After months of anticipation, the US Supreme Court yesterday ruled Matrixx Initiatives was incorrect to insist that only statistically significant adverse events are required to be reported to shareholders, and allowed investors to proceed with a long-simmering securities fraud claim. The move has significance for drugmakers and biotechs, which filed briefs supporting Matrixx over concerns adverse event disclosures can be easily misinterpreted and lead to more shareholder lawsuits.
Here's the background: Matrixx Initiatives was sued for allegedly concealing side effect reports that its Zicam over-the-counter cold med caused people to lose their sense of smell, known as anosmia. By withholding the reports, shareholders argued Matrixx unfairly boosted the value of its stock. The Zicam nasal products contain zinc, which the FDA two years ago warned causes anosmia (see the health advisory), and Matrixx reluctantly recalled its products (see the statement).
For its part, Matrixx was challenging an appeals court ruling that reinstated a 2004 shareholder lawsuit alleging Matrixx received nearly a dozen adverse event reports but never disclosed them or an FDA probe into the reports, as well as two lawsuits by individuals who claimed Zicam caused them to lose their sense of smell. Matrixx argued it was not required to disclose the reports unless these actually showed side effects may be caused by using a drug.
But in early 2004, Matrixx stock was gyrating. After a Dow Jones report about adverse events, the stock fell, but rebounded after Matrixx issued a press release calling the news report "unfounded and misleading," and suggesting clinical trials showed no link between Zicam and anosmia. Not surprisingly, the stock recovered, but then plummeted after more reports about a possible link. The FDA identified about 120 adverse event reports and, during a subsequent inspection, found some 800 reports never filed with the agency (back story here and here).

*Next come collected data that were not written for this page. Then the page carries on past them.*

(* ===== verification/Args.v ===== *)
(** * System call arguments: the first part of kernel/syscall.c

    The arguments are in the trapframe of the current process, in simulated RAM.  Strings
    are copied into arrays of the callers, which are lists of bytes here. *)

From S2P Require Import Prelude Riscv CString Kalloc Vm Spinlock Proc ProcSpec Headers Printf.

(** A register of the current process's trapframe. *)
Definition tf_get (off : Z) : M kern Z :=
  p <- self ;; tf <- proc_get p p_trapframe ;; load_ram (tf + off).
Definition tf_set (off v : Z) : M kern unit :=
  p <- self ;; tf <- proc_get p p_trapframe ;; store_ram (tf + off) v.

(** 0 with the word, or -1. *)
Definition fetchaddr (addr : Z) : M kern (Z * Z) :=
  p <- self ;;
  sz <- proc_get p p_sz ;;
  if (sz <=? addr) || (sz <? u64 (addr + 8)) then mret (-1, 0)
  else
    pt <- proc_get p p_pagetable ;;
    ' (r, bs) <- on_phys (copyin pt addr 8) ;;
    mret (if negb (r =? 0) then (-1, 0) else (0, le_val bs)).

(** The length and the bytes copied to [buf], or -1. *)
Definition fetchstr (addr max : Z) : M kern (Z * list Z) :=
  p <- self ;;
  pt <- proc_get p p_pagetable ;;
  ' (r, bs) <- on_phys (copyinstr pt addr max) ;;
  mret (if r <? 0 then (-1, bs) else (Z.of_nat (length (cstr bs)), bs)).

Definition argraw (n : Z) : M kern Z :=
  if (0 <=? n) && (n <=? 5) then tf_get (TF_a0 + 8 * n) else panic "argraw".
Definition argint (n : Z) : M kern Z := v <- argraw n ;; mret (i32 v).
Definition argaddr (n : Z) : M kern Z := argraw n.
(** The length and the string, or -1. *)
Definition argstr (n max : Z) : M kern (Z * list Z) :=
  addr <- argaddr n ;;
  ' (len, bs) <- fetchstr addr max ;;
  mret (len, cstr bs).
(* ===== verification/Exec.v ===== *)
(** * Loading programs: kernel/exec.c

    [argv] is the list of the kernel pages that hold the argument strings. *)

From S2P Require Import Prelude Riscv CString Kalloc Vm Spinlock Proc ProcSpec Headers Sleeplock Uart Printf.
From S2P Require Import Bio Log Fs Args.

Definition ELF_MAGIC : Z := 0x464C457F.
Definition ELF_PROG_LOAD : Z := 1.
Definition sizeof_elfhdr : Z := 64.
Definition sizeof_proghdr : Z := 56.

Record elfhdr := Elfhdr { elf_magic : Z; elf_entry : Z; elf_phoff : Z; elf_phnum : Z }.
Definition get_elfhdr (bs : list Z) : elfhdr :=
  Elfhdr (get_le 4 bs 0) (get_le 8 bs 24) (get_le 8 bs 32) (get_le 2 bs 56).
Record proghdr := Proghdr {
  ph_type : Z; ph_flags : Z; ph_off : Z; ph_vaddr : Z; ph_filesz : Z; ph_memsz : Z
}.
Definition get_proghdr (bs : list Z) : proghdr :=
  Proghdr (get_le 4 bs 0) (get_le 4 bs 4) (get_le 8 bs 8) (get_le 8 bs 16) (get_le 8 bs 32) (get_le 8 bs 40).

Definition flags2perm (flags : Z) : Z :=
  let perm := if z2b (Z.land flags 1) then PTE_X else 0 in
  if z2b (Z.land flags 2) then Z.lor perm PTE_W else perm.

(** The part of the path after the last slash. *)
Fixpoint basename (last s : list Z) : list Z :=
  match s with [] => last | c :: s' => if c =? SLASH then basename s' s' else basename last s' end.

Section exec.
Context `{DiskOps} `{Board} (kend trampoline : Z).

Fixpoint loadseg_loop (fuel : nat) (pagetable va : Z) (ip : nat) (offset sz i : Z) : M kern Z :=
  match fuel with
  | O => mfail NoFuel
  | S fuel' =>
      if i <? sz then
        pa <- on_phys (walkaddr pagetable (u64 (va + i))) ;;
        if pa =? 0 then panic "loadseg: address should exist"
        else
          let n := if sz - i <? PGSIZE then sz - i else PGSIZE in
          r <- readi ip false pa (u32 (offset + i)) n ;;
          if negb (r =? n) then mret (-1)
          else loadseg_loop fuel' pagetable va ip offset sz (i + PGSIZE)
      else mret 0
  end.
Definition loadseg (pagetable va : Z) (ip : nat) (offset sz : Z) : M kern Z :=
  loadseg_loop (Z.to_nat (sz / PGSIZE) + 2) pagetable va ip offset sz 0.

(** The program headers: whether all were loaded, and the size by then. *)
Fixpoint load_headers (n : nat) (ip : nat) (pagetable off sz : Z) : M kern (bool * Z) :=
  match n with
  | O => mret (true, sz)
  | S n' =>
      ' (r, bs) <- readi_local ip (u32 off) sizeof_proghdr ;;
      let ph := get_proghdr bs in
      if negb (r =? sizeof_proghdr) then mret (false, sz)
      else if negb (ph_type ph =? ELF_PROG_LOAD) then
        load_headers n' ip pagetable (i32 (off + sizeof_proghdr)) sz
      else if ph_memsz ph <? ph_filesz ph then mret (false, sz)
      else if u64 (ph_vaddr ph + ph_memsz ph) <? ph_vaddr ph then mret (false, sz)
      else if negb (ph_vaddr ph mod PGSIZE =? 0) then mret (false, sz)
      else
        sz1 <- on_phys (uvmalloc kend pagetable sz (u64 (ph_vaddr ph + ph_memsz ph)) (flags2perm (ph_flags ph))) ;;
        if sz1 =? 0 then mret (false, sz)
        else
          r <- loadseg pagetable (ph_vaddr ph) ip (u32 (ph_off ph)) (u32 (ph_filesz ph)) ;;
          if r <? 0 then mret (false, sz1)
          else load_headers n' ip pagetable (i32 (off + sizeof_proghdr)) sz1
  end.

(** Push the argument strings; the stack pointers of the strings, [None] on failure. *)
Fixpoint push_args (pagetable stackbase sp : Z) (argv : list Z) (ustack : list Z) : M kern (option (Z * list Z)) :=
  match argv with
  | [] => mret (Some (sp, ustack))
  | a :: argv' =>
      if (MAXARG <=? length ustack)%nat then mret None
      else
        m <- on_phys (gets ram) ;;
        len <- mlookup (strlen (Z.to_nat PGSIZE) m a) ;;
        let sp := u64 (sp - (len + 1)) in
        let sp := u64 (sp - sp mod 16) in
        if sp <? stackbase then mret None
        else
          r <- on_phys (copyout pagetable sp (read_bytes m a (Z.to_nat (len + 1)))) ;;
          if r <? 0 then mret None
          else push_args pagetable stackbase sp argv' (ustack ++ [sp])
  end.

Definition exec_bad (pagetable sz : Z) (ip : option nat) : M kern Z :=
  mwhen (negb (pagetable =? 0)) (on_phys (proc_freepagetable kend pagetable sz)) ;;;
  match ip with
  | Some ip => iunlockput ip ;;; end_op ;;; mret (-1)
  | None => mret (-1)
  end.

(** From the stack allocation to the new image. *)
Definition exec_commit (p : nat) (path : list Z) (argv : list Z) (entry pagetable sz : Z) : M kern Z :=
  oldsz <- proc_get p p_sz ;;
  let sz := PGROUNDUP sz in
  sz1 <- on_phys (uvmalloc kend pagetable sz (u64 (sz + 2 * PGSIZE)) PTE_W) ;;
  if sz1 =? 0 then exec_bad pagetable sz None
  else
    let sz := sz1 in
    on_phys (uvmclear pagetable (u64 (sz - 2 * PGSIZE))) ;;;
    let stackbase := u64 (sz - PGSIZE) in
    pushed <- push_args pagetable stackbase sz argv [] ;;
    match pushed with
    | None => exec_bad pagetable sz None
    | Some (sp, ustack) =>
        let argc := Z.of_nat (length ustack) in
        let sp := u64 (sp - (argc + 1) * 8) in
        let sp := u64 (sp - sp mod 16) in
        if sp <? stackbase then exec_bad pagetable sz None
        else
          r <- on_phys (copyout pagetable sp (mjoin (le_bytes 8 <$> ustack ++ [0]))) ;;
          if r <? 0 then exec_bad pagetable sz None
          else
            tf <- proc_get p p_trapframe ;;
            store_ram (tf + TF_a1) sp ;;;
            proc_set p (fun x => x <| p_name ::= fun nm => safestrcpy_arr nm (basename path path ++ [0]) 16 |>) ;;;
            oldpagetable <- proc_get p p_pagetable ;;
            proc_set p (fun x => x <| p_pagetable := pagetable |> <| p_sz := sz |>) ;;;
            store_ram (tf + TF_epc) entry ;;;
            store_ram (tf + TF_sp) sp ;;;
            on_phys (proc_freepagetable kend oldpagetable oldsz) ;;;
            mret argc
    end.

Definition exec (path : list Z) (argv : list Z) : M kern Z :=
  p <- self ;;
  begin_op ;;;
  found <- namei path ;;
  match found with
  | None => end_op ;;; mret (-1)
  | Some ip =>
      ilock ip ;;;
      ' (r, bs) <- readi_local ip 0 sizeof_elfhdr ;;
      let elf := get_elfhdr bs in
      if negb (r =? sizeof_elfhdr) then exec_bad 0 0 (Some ip)
      else if negb (elf_magic elf =? ELF_MAGIC) then exec_bad 0 0 (Some ip)
      else
        tf <- proc_get p p_trapframe ;;
        pagetable <- on_phys (proc_pagetable kend trampoline tf) ;;
        if pagetable =? 0 then exec_bad 0 0 (Some ip)
        else
          ' (ok, sz) <- load_headers (Z.to_nat (elf_phnum elf)) ip pagetable (i32 (elf_phoff elf)) 0 ;;
          if negb ok then exec_bad pagetable sz (Some ip)
          else
            iunlockput ip ;;;
            end_op ;;;
            exec_commit p path argv (elf_entry elf) pagetable sz
  end.

End exec.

The Supreme Court ruled unanimously against Matrixx: "Although in many cases reasonable investors would not consider reports of adverse events to be material information, respondents have alleged facts plausibly suggesting that reasonable investors would have viewed these particular reports as material," wrote Sonia Sotomayor. "Matrixx’s premise that statistical significance is the only reliable indication of causation is flawed. Both medical experts and the Food and Drug Administration rely on evidence other than statistically significant data to establish an inference of causation. It thus stands to reason that reasonable investors would act on such evidence..."
"The question is whether a reasonable investor would have viewed the nondisclosed information ‘as having significantly altered the total mix of information made available.' Something more than the mere existence of adverse event reports is needed to satisfy that standard, but that something more is not limited to statistical significance and can come from the source, content, and context of the reports... The complaint’s allegations, 'taken collectively,' give rise to a 'cogent and compelling' inference that Matrixx elected not to disclose adverse event reports not because it believed they were meaningless, but because it understood their likely effect on the market," Sotomayer concluded (read the ruling here).